Celso Garza GuajardoSiempre les veía caminando… a veces iba uno solo, a veces dos y hasta tres juntos. Eran fantasmas a todas horas por las calles y veredas del pueblo, no porque fuesen muchos y sí en cambio porque eran pocos y su trabajo se refería en diferentes horarios y rumbos de la aldea. Cada quien con su azadón… el azadón es un instrumento de trabajo agrícola surgiendo desde que el hombre se hizo sedentario, se practicó la agricultura, la canalización de las aguas y las obras de construcción.


El azadón es un instrumento de trabajo que requiere la fuerza de un hombre para su uso. Con él remueve la tierra, se hacen surcos y zanjas. El azadón se mueve por voluntad y se conduce con talento.

Los hombres de los azadones en aquel pueblo de faenas agrícolas donde las acequias eran importantes, sus gentes vivían aún en casas de jacales solariegos, eran personajes necesarios y solitarios… eran como soldados sin carabina de palo, como oficiales de un oficio que no tenía nombre… además sólo trabajaban con el azadón y sus cuerpos parecían un tinglado de huesos y nervios… sus miradas tenían la dirección inclinada del azadón escarbando la tierra junto con él. Fuertes hombres que fueron para mí leyendas:

La leyenda de Librado

Librado cargaba siempre un azadón, su morral, su sombrero y su pantalón arremangado de un lado… usaba huaraches… caminaba y se paraba en los viejos tendajos a fumarse un cigarro, pensaba… nada más pensaba y se quedaba mirando y no decía nada, caminaba… y caminaba perdiéndose a la vuelta de cada esquina hasta que encontraba un solar donde era llamado para limpiarlo… de eso vivía y eso era lo que le gustaba hacer, lo que sabía hacer… sólo eso y nada más… quién sabe cuántos solares limpió Librado, seguramente muchos… Librado cruzaba el río en la bajada de Bella Vista y echaba a andar por las calles del viejo pueblo, iba a las casas de la gente que lo conocía donde recibía su paga y la comida por la faena.

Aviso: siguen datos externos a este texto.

Definition getVersion (iq : Element) : M W unit :=
  match ChildNamespace iq "query" versionNamespace with
  | None => refuse iq SEBadRequest
  | Some q =>
    if (0 <? ChildrenCount q)%nat then refuse iq SEBadRequest
    else
      route (MakeResultIQ iq (Some (Build "query" [(Namespace, versionNamespace)]
        ([Build "name" [] [] "jackal"; Build "version" [] [] (TrimPrefix (VersionString serverVersion) "v")] ++
         (if ShowOS then [Build "os" [] [] osInfo] else [])) "")))
  end.
Definition ProcessIQ (iq : Element) : M W unit :=
  if IsGet iq then getVersion iq else if IsSet iq then refuse iq SEForbidden else mret tt.

End module.
End Version.

Module Time.
Definition timeNamespace : string := "urn:xmpp:time".
Definition MatchesNamespace (namespace : string) (serverTarget : bool) : bool :=
  if negb serverTarget then false else String.eqb namespace timeNamespace.

Section module.
Context `{XmlLib} {W : Type} `{!ModEnv W}.
(** [time.Time.Format] with the layouts of the zone offset and, after [UTC], of the time *)
Context (formatZone formatUTC : Z → string).

Definition reportServerTime (iq : Element) : M W unit :=
  tm ← me_Now;
  route (MakeResultIQ iq (Some (Build "time" [(Namespace, timeNamespace)]
    [Build "tzo" [] [] (formatZone tm); Build "utc" [] [] (formatUTC tm)] ""))).
Definition ProcessIQ (iq : Element) : M W unit :=
  if IsGet iq && has_child iq "time" timeNamespace then reportServerTime iq else refuse iq SEBadRequest.

End module.
End Time.

(** ** On the server in memory *)
Module AccountsDemo.
Import TreeLib TreeMore.

#[export] Instance demo_privates : @Private.PrivateView tree_jid tree_xml server :=
  fun w u => default ∅ (m_private (sv_mem w) !! u).
#[export] Instance demo_repo : @Private.PrivateRepo tree_jid tree_xml server server_env map_rep server_log demo_privates.
Proof.
  split.
  - intros e ns u [[]] w' [= <-]. unfold Private.privates, demo_privates. simpl.
    split; [by rewrite lookup_insert_eq|]. intros v Hv. by rewrite lookup_insert_ne.
  - intros ns u [[]] r w' [= <- <-]. split; [|done]. unfold Private.privates, demo_privates. simpl.
    by destruct (_ !! u).
  - by intros e [].
  - by intros ev [].
Qed.

Definition own (typ : string) (q : XElement) : XElement :=
  TNode "iq" [("type", typ); ("from", "romeo@jackal.im/garden"); ("to", "romeo@jackal.im")] [q] "" (Some KIQ).
Definition prefs (children : list XElement) : XElement := TNode "prefs" [("xmlns", "exodus:prefs")] children "" None.
Definition query (children : list XElement) : XElement :=
  TNode "query" [("xmlns", Private.privateNamespace)] children "" None.
Definition nick : XElement := TNode "nick" [] [] "Romeo" None.
Definition set_iq : XElement := own "set" (query [prefs [nick]]).
Definition get_iq : XElement := own "get" (query [prefs []]).
Definition after_set : server := (Private.ProcessIQ set_iq empty_server).2.
Definition after_get : server := (Private.ProcessIQ get_iq after_set).2.

Lemma private_roundtrip_witness : ∃ e, routed after_get = routed after_set ++ [e] ∧
  ResultIQ get_iq [Build "query" [(Namespace, Private.privateNamespace)] [Build "prefs" [(Namespace, "exodus:prefs")] [nick] ""] ""] = Some e.
Proof.
  destruct (@Private.private_roundtrip tree_jid tree_xml server server_env map_rep server_log server_routes demo_privates demo_repo
    set_iq get_iq (query [prefs [nick]]) (query [prefs []]) (prefs []) empty_server after_set after_get) as [(e & Hl & He) _];
    [vm_cast_no_check (eq_refl true)|vm_cast_no_check (eq_refl true)|done|vm_cast_no_check (eq_refl (Some (query [prefs [nick]])))
    |vm_cast_no_check (eq_refl true)|vm_cast_no_check (eq_refl false)|vm_cast_no_check (eq_refl (Some (query [prefs []])))
    |vm_cast_no_check (eq_refl true)|done|by repeat constructor|done|done|vm_cast_no_check (eq_refl true)| | |].
  - vm_cast_no_check (eq_refl (Private.ProcessIQ set_iq empty_server)).
  - vm_cast_no_check (eq_refl (Private.ProcessIQ get_iq after_set)).
  - exists e. by split.
Defined.

(** A set request with a good and a bad name space is refused, but the good part is
    stored. *)
Theorem refused_set_is_half_done :
  let w := (Private.ProcessIQ (own "set" (query [prefs [nick]; TNode "x" [] [] "" None])) empty_server).2 in
  map (fun e => t_attr e "type") (sv_routed w) = ["error"] ∧ Private.privates w "romeo" !! "exodus:prefs" = Some (prefs [nick]).
Proof. split; [vm_cast_no_check (eq_refl ["error"])|vm_cast_no_check (eq_refl (Some (prefs [nick])))]. Qed.

(** The owner of a vCard is told by the name alone: a user of another server replaces
    the vCard of its namesake, and everybody that of the server. *)
Definition vcard : XElement := TNode "vCard" [("xmlns", "vcard-temp")] [TNode "FN" [] [] "Nobody" None] "" None.
Definition vcard_iq (to : string) : XElement :=
  TNode "iq" [("type", "set"); ("from", "romeo@evil.org/x"); ("to", to)] [vcard] "" (Some KIQ).
Theorem namesake_replaces_vcard :
  m_vcard (sv_mem (VCard.ProcessIQ (vcard_iq "romeo@jackal.im") empty_server).2) !! "romeo" = Some vcard ∧
  m_vcard (sv_mem (VCard.ProcessIQ (vcard_iq "jackal.im") empty_server).2) !! "" = Some vcard.
Proof. split; vm_cast_no_check (eq_refl (Some vcard)). Qed.

End AccountsDemo.
(* ===== verification/ModuleTable.v ===== *)
(** * The modules of the server together

    Which name spaces the IQ processors answer for (their [MatchesNamespace]), under
    the names that the configuration uses (src/pkg/jackal/modules.go), and that the
    order in which the configuration lists them does not matter. *)

From stdpp Require Import base list strings sets.
From Stdlib Require Import ZArith Lia.
From S2P Require Import Prelude GoLib Stravaganza C2SModel Roster Storage Repository MemRep ModLib ModDemo Modules Blocklist Mam Carbons Disco Accounts Ping.

Definition iq_table : list (string * (string → bool → bool)) :=
  [("roster", Roster.MatchesNamespace); ("last", LastActivity.MatchesNamespace); ("disco", Disco.MatchesNamespace);
   ("private", Private.MatchesNamespace); ("vcard", VCard.MatchesNamespace); ("version", Version.MatchesNamespace);
   ("blocklist", Blocklist.MatchesNamespace); ("ping", Ping.MatchesNamespace); ("time", Time.MatchesNamespace);
   ("carbons", Carbons.MatchesNamespace); ("mam", Mam.MatchesNamespace)].

(** The entries by name space *)
Definition namespaces : list (string * string) :=
  [("roster", "jabber:iq:roster"); ("last", "jabber:iq:last");
   ("disco", "http://jabber.org/protocol/disco#info"); ("disco", "http://jabber.org/protocol/disco#items");
   ("private", "jabber:iq:private"); ("vcard", "vcard-temp"); ("version", "jabber:iq:version");
   ("blocklist", "urn:xmpp:blocking"); ("ping", "urn:xmpp:ping"); ("time", "urn:xmpp:time");
   ("carbons", "urn:xmpp:carbons:2"); ("mam", "urn:xmpp:mam:2")].

Lemma table_namespace n f ns server : (n, f) ∈ iq_table → f ns server = true → (n, ns) ∈ namespaces.
Proof.
  unfold iq_table, namespaces. rewrite !elem_of_cons.
  intros Hin Hf. repeat destruct Hin as [[= -> ->]|Hin]; [..|by apply not_elem_of_nil in Hin];
    try (match type of Hf with ?g ns server = true => unfold g in Hf end);
    repeat match type of Hf with
    | (if ?b then _ else _) = true => destruct b; [try discriminate Hf|try discriminate Hf]
    | _ || _ = true => apply orb_true_iff in Hf as [Hf|Hf]
    end; try discriminate Hf; apply String.eqb_eq in Hf as ->; rewrite ?elem_of_cons; tauto.
Qed.

(** No name space belongs to two entries. *)
Lemma table_disjoint n f n' f' ns server : (n, f) ∈ iq_table → (n', f') ∈ iq_table →
  f ns server = true → f' ns server = true → n = n'.
Proof.
  intros Hf Hf' E E'. pose proof (table_namespace _ _ _ _ Hf E) as Hn. pose proof (table_namespace _ _ _ _ Hf' E') as Hn'.
  assert (NoDup (map snd namespaces)) as Hnd by (apply (bool_decide_unpack _); by vm_compute).
  by pose proof (NoDup_fmap_inj snd namespaces _ _ Hnd Hn Hn' eq_refl) as [= <-].
Qed.

(** ** Configuration *)
Definition defaultModules : list string :=
  ["roster"; "offline"; "last"; "disco"; "private"; "vcard"; "version"; "caps"; "blocklist"; "stream_mgmt"; "ping";
   "carbons"; "mam"].

Section init.
Context `{XmlMore} `{!JidMore} {W : Type} `{!ModEnv W}.
(** [modFns]: the modules by name *)
Context (modFns : string → option (Module_ W)).

Fixpoint selectModules (names : list string) : outcome (list (Module_ W)) :=
  match names with
  | [] => Ok []
  | n :: names' =>
    match modFns n with
    | None => Err (ErrText ("main: unrecognized module name: " +:+ n))
    | Some m => match selectModules names' with Ok ms => Ok (m :: ms) | r => r end
    end
  end.
Definition initModules (enabled : list string) : outcome (Modules W) :=
  match selectModules (if Nat.eqb (length enabled) 0 then defaultModules else enabled) with
  | Ok ms => Ok (NewModules ms)
  | Err e => Err e
  | Crash c => Crash c
  end.

(** The modules have the names they are known by, and their processors those name
    spaces. *)
Class TableLaws : Prop := {
  tl_name : ∀ n m, modFns n = Some m → mod_Name m = n;
  tl_table : ∀ n m p, modFns n = Some m → mod_Processor m = Some p → (n, iq_MatchesNamespace p) ∈ iq_table;
}.
Context `{!TableLaws}.

Lemma select_spec names ms : selectModules names = Ok ms → Forall2 (fun n m => modFns n = Some m) names ms.
Proof.
  revert ms. induction names as [|n names IH]; intros ms; simpl; [by intros [= <-]|].
  destruct (modFns n) as [m|] eqn:E; [|done]. destruct (selectModules names) as [ms'| |]; [|done..].
  intros [= <-]. constructor; auto.
Qed.
Lemma select_in names ms m : selectModules names = Ok ms → m ∈ ms → modFns (mod_Name m) = Some m.
Proof.
  intros Hs%select_spec Hm. induction Hs as [|n m' names ms' Hf Hs IH]; [by apply not_elem_of_nil in Hm|].
  apply elem_of_cons in Hm as [->|Hm]; [|by apply IH]. by rewrite (tl_name _ _ Hf).
Qed.
Lemma select_disjoint names ms : selectModules names = Ok ms → disjoint (setupModules ms).
Proof.
  intros Hs ns server p q Hp Hq Hmp Hmq. unfold setupModules in Hp, Hq.
  apply list_elem_of_omap in Hp as (m & Hm & Hp), Hq as (m' & Hm' & Hq).
  apply (select_in _ _ _ Hs) in Hm, Hm'.
  pose proof (table_disjoint _ _ _ _ _ _ (tl_table _ _ _ Hm Hp) (tl_table _ _ _ Hm' Hq) Hmp Hmq) as E.
  rewrite E in Hm. congruence.
Qed.

Lemma select_perm names names' ms ms' : names ≡ₚ names' → selectModules names = Ok ms → selectModules names' = Ok ms' →
  ms ≡ₚ ms'.
Proof.
  intros Hp Hs%select_spec Hs'%select_spec.
  assert (∀ l l', Forall2 (fun n m => modFns n = Some m) l l' → omap modFns l = l') as Ho.
  { induction 1 as [|n m l l' E _ IH]; [done|]. cbn. rewrite E. by f_equal. }
  apply Ho in Hs as <-, Hs' as <-. by rewrite Hp.
Qed.

(** The order in which the modules are enabled makes no difference to the IQs:
    two configurations that list the same modules hand every IQ to the same module, or
    refuse it with the same error. *)
Theorem module_order_irrelevant (enabled enabled' : list string) (ms ms' : Modules W) (iq : Element)
    (Hne : enabled ≠ []) (Hperm : enabled ≡ₚ enabled')
    (Hinit : initModules enabled = Ok ms) (Hinit' : initModules enabled' = Ok ms') :
  Modules.ProcessIQ ms iq = Modules.ProcessIQ ms' iq.
Proof.
  assert (enabled' ≠ []) as Hne'. { intros ->. by apply Permutation_nil_r in Hperm. }
  unfold initModules in *. destruct enabled as [|n l]; [done|]. destruct enabled' as [|n' l']; [done|].
  simpl length in *. cbn [Nat.eqb] in *.
  destruct (selectModules (n :: l)) as [sel| |] eqn:E; [|done..]. destruct (selectModules (n' :: l')) as [sel'| |] eqn:E'; [|done..].
  injection Hinit as <-. injection Hinit' as <-. apply ProcessIQ_perm; [by eapply select_disjoint|by eapply select_perm].
Qed.

End init.

(** ** Two modules *)
Module TableDemo.
Import TreeLib TreeMore.

Definition module_of (n : string) (f : string → bool → bool) (process : XElement → M server unit) : @Module_ tree_jid tree_xml server :=
  MkModule n (fun _ => mret None) (mret []) (mret []) (mret tt) (mret tt) (Some (MkProcessor f process)).
Definition modFns (n : string) : option (@Module_ tree_jid tree_xml server) :=
  if String.eqb n "private" then Some (module_of "private" Private.MatchesNamespace Private.ProcessIQ)
  else if String.eqb n "vcard" then Some (module_of "vcard" VCard.MatchesNamespace VCard.ProcessIQ)
  else None.
#[export] Instance demo_table : @TableLaws tree_jid tree_xml server modFns.
Proof.
  split; intros n m; unfold modFns; destruct (String.eqb_spec n "private") as [->|_]; [by intros [= <-]| | |];
    try (destruct (String.eqb_spec n "vcard") as [->|_]; [|done]).
  - by intros [= <-].
  - intros p [= <-] [= <-]. unfold iq_table. rewrite !elem_of_cons. simpl. tauto.
  - intros p [= <-] [= <-]. unfold iq_table. rewrite !elem_of_cons. simpl. tauto.
Qed.
Definition first_two (l : list string) : @Modules tree_jid tree_xml server :=
  match initModules modFns l with Ok ms => ms | _ => NewModules [] end.
Lemma module_order_irrelevant_witness :
  Modules.ProcessIQ (first_two ["private"; "vcard"]) AccountsDemo.get_iq =
  Modules.ProcessIQ (first_two ["vcard"; "private"]) AccountsDemo.get_iq.
Proof.
  apply (@module_order_irrelevant tree_jid tree_xml server server_env modFns demo_table ["private"; "vcard"] ["vcard"; "private"]);
    [done|apply Permutation_swap|done|done].
Defined.

End TableDemo.
(** Different methods have different code. *)
Definition all_methods : list method :=
  [Roster_onPresenceRecv; Roster_onUserDeleted; Offline_onMessageRouted; Offline_onC2SPresenceRecv;
   Offline_onUserDeleted; Last_onElementRecv; Last_onC2SPresenceRecv; Last_onUserDeleted; Disco_onModulesStarted;
   Private_onUserDeleted; VCard_onUserDeleted; Caps_onC2SPresenceRecv; Caps_onS2SPresenceRecv; Caps_onC2SIQRecv;
   Caps_onS2SIQRecv; Caps_onDiscoProvidersStarted; BlockList_onC2SElementRecv; BlockList_onS2SElementRecv;
   BlockList_onC2SElementWillRoute; BlockList_onS2SElementWillRoute; BlockList_onUserDeleted; Stream_onElementRecv;
   Stream_onElementSent; Stream_onDisconnect; Stream_onTerminate; Ping_onBinded; Ping_onDisconnect; Ping_onRecvElement;
   Carbons_onC2SElementWillRoute; Carbons_onS2SElementWillRoute; Carbons_onC2SMessageRouted;
   Carbons_onS2SMessageRouted; Mam_onMessageReceived; Mam_onMessageRouted; Mam_onUserDeleted].
Definition pointer (m : method) : Z :=
  match list_find (.= m) all_methods with Some (i, _) => Z.of_nat i | None => -1 end.

#[global] Instance pointer_inj : Inj (=) (=) pointer.
Proof.
  intros x y E. assert (∀ z, ∃ i, pointer z = Z.of_nat i ∧ all_methods !! i = Some z) as Hp
    by (intros []; by eexists).
  destruct (Hp x) as (i & Hi & Hx), (Hp y) as (j & Hj & Hy). rewrite Hi, Hj in E.
  apply Nat2Z.inj in E as ->. congruence.
Qed.

(** ** [Start] and [Stop] of the modules *)
Record registration := MkReg { rg_hook : string; rg_method : method; rg_priority : Z }.

Definition Roster_Start : list registration :=
  [MkReg C2SStreamPresenceReceived Roster_onPresenceRecv DefaultPriority;
   MkReg S2SInStreamPresenceReceived Roster_onPresenceRecv DefaultPriority;
   MkReg UserDeleted Roster_onUserDeleted DefaultPriority].
Definition Roster_Stop : list (string * method) :=
  [(C2SStreamPresenceReceived, Roster_onPresenceRecv); (S2SInStreamPresenceReceived, Roster_onPresenceRecv);
   (UserDeleted, Roster_onUserDeleted)].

Librado se regresaba por la noche… piensa y piensa como un hombre que no hacía ruido, solamente platicaba con algún viejo amigo y continuaba su regreso a casa… cruzaba el río en la subida a Bella Vista… la jornada había terminado. Así todos los días haciendo siempre lo mismo hasta que Librado se fue arropando de años viejos que le doblaban sus fuerzas, más él no dejaba de andar… andaba y andaba por los mismo caminos en aquel su oficio sin nombre… pero con el tiempo se detenía cada vez más. A veces creo que recorría por recorrer las calles que ya sabían de él… luego ya no supe de su figura… no le veía… pregunté: me dijeron que había muerto.

Al recordarlo creo que murió de viejo junto el viejo pueblo al acabarse los solares y al no haber ya tendajos en las esquinas dónde detenerse a descansar; además de que sus viejos amigos también habían muerto o marchado del pueblo… además de que también un día su azadón se negó a responder a su escasa fuerza, creo que allí fue su mayor tristeza, pues eso es lo que había hecho toda la vida. Librado Cruz fue un digno y humano hombre.

Los fantasmas de la acequia

Nosotros nos bañábamos en la acequia, en el tramo de la pasada de la calle de Guerrero… esos eran nuestros dominios, conocíamos todo lo que había en ese lugar… los árboles, sus nidos y sus pájaros, las sardinas, las mojarras, los zopilotes, que volaban en el río, las víboras negras y las lechuzas, los pasitos, los suelos firmes y los resbaladizos, los recovecos sombreados y los soleados; en fin, que aquel lugar era nuestro y no lo compartíamos con nadie de otra calle y mucho menos de otro barrio, la acequia al pasar por la calle Guerrero era nuestra… de ahí nadie nos sacaba, no nos decía nada… bueno nadie excepto los fantasmas.

Los fantasmas, así le decíamos a los hombres de los azadones que limpiaban la acequia los que caminaban por todo su borde y la desasolvaban donde hiciera falta; además eran los que cuidaban de sus puentecillos y sus puertas. Eran los fantasmas porque nosotros los veíamos pasar al atardecer por ese lugar y sólo ellos nos podían sacar de la acequia que era nuestra… eran los hombres de los azadones que hacían que esa acequia luciera siempre cristalina y limpia, los veíamos caminar por el borde de la acequia en la tarde y en el anochecer como fantasmas con sus azadones al hombro.